[Given records — start]
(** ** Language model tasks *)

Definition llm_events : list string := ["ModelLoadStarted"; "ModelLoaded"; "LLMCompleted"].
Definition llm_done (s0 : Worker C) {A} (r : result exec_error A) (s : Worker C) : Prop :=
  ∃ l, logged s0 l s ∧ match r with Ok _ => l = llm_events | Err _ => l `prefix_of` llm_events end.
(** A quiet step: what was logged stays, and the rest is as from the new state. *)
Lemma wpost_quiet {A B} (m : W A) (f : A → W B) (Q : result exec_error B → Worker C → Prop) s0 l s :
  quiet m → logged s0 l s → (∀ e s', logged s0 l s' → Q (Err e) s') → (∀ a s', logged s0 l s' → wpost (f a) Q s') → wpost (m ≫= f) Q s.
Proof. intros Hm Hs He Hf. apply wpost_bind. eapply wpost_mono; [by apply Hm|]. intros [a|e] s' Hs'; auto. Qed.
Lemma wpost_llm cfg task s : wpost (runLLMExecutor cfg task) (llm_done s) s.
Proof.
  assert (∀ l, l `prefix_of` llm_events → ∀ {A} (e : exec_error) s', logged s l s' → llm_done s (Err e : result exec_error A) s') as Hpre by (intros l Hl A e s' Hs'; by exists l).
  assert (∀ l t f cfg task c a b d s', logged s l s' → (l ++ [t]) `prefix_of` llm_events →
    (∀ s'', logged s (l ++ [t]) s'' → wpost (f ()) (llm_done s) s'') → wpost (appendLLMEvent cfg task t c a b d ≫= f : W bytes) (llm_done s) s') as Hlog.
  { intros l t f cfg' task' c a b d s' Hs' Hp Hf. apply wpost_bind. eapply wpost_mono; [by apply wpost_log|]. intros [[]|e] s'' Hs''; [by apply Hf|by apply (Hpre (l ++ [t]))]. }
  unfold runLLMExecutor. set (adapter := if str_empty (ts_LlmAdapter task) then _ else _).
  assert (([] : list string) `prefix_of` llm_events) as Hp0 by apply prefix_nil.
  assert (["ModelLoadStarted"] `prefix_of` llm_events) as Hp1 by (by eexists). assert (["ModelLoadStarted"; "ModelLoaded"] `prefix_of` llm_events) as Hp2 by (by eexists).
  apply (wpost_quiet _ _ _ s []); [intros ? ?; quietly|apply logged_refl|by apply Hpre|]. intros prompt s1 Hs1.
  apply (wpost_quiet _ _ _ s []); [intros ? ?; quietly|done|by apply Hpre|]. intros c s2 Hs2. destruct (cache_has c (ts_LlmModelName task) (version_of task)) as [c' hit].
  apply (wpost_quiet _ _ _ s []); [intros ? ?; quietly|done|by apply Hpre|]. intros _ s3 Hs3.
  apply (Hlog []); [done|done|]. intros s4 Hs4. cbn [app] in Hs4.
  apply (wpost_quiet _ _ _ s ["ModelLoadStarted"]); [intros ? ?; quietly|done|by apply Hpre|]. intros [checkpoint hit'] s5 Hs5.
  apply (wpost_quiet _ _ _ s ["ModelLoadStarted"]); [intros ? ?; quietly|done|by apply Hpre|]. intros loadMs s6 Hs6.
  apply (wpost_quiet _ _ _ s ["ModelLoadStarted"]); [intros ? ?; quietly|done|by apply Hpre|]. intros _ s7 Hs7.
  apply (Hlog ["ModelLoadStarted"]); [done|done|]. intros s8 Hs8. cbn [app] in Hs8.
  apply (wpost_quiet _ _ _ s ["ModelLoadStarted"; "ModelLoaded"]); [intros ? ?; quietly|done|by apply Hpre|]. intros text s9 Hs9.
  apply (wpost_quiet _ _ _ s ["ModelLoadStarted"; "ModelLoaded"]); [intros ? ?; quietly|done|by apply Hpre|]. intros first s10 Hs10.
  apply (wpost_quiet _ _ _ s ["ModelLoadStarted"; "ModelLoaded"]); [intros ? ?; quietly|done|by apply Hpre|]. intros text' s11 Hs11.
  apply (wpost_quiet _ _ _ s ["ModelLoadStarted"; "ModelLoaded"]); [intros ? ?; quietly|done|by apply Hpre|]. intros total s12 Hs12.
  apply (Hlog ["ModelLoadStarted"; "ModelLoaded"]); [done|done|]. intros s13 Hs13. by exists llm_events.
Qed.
[Given records — finish]
### Task details
Review the material and copy each line in which the word "assert" appears.

### Output of the exercise
  assert (∀ l, l `prefix_of` llm_events → ∀ {A} (e : exec_error) s', logged s l s' → llm_done s (Err e : result exec_error A) s') as Hpre by (intros l Hl A e s' Hs'; by exists l).
  assert (∀ l t f cfg task c a b d s', logged s l s' → (l ++ [t]) `prefix_of` llm_events →
  assert (([] : list string) `prefix_of` llm_events) as Hp0 by apply prefix_nil.
  assert (["ModelLoadStarted"] `prefix_of` llm_events) as Hp1 by (by eexists). assert (["ModelLoadStarted"; "ModelLoaded"] `prefix_of` llm_events) as Hp2 by (by eexists).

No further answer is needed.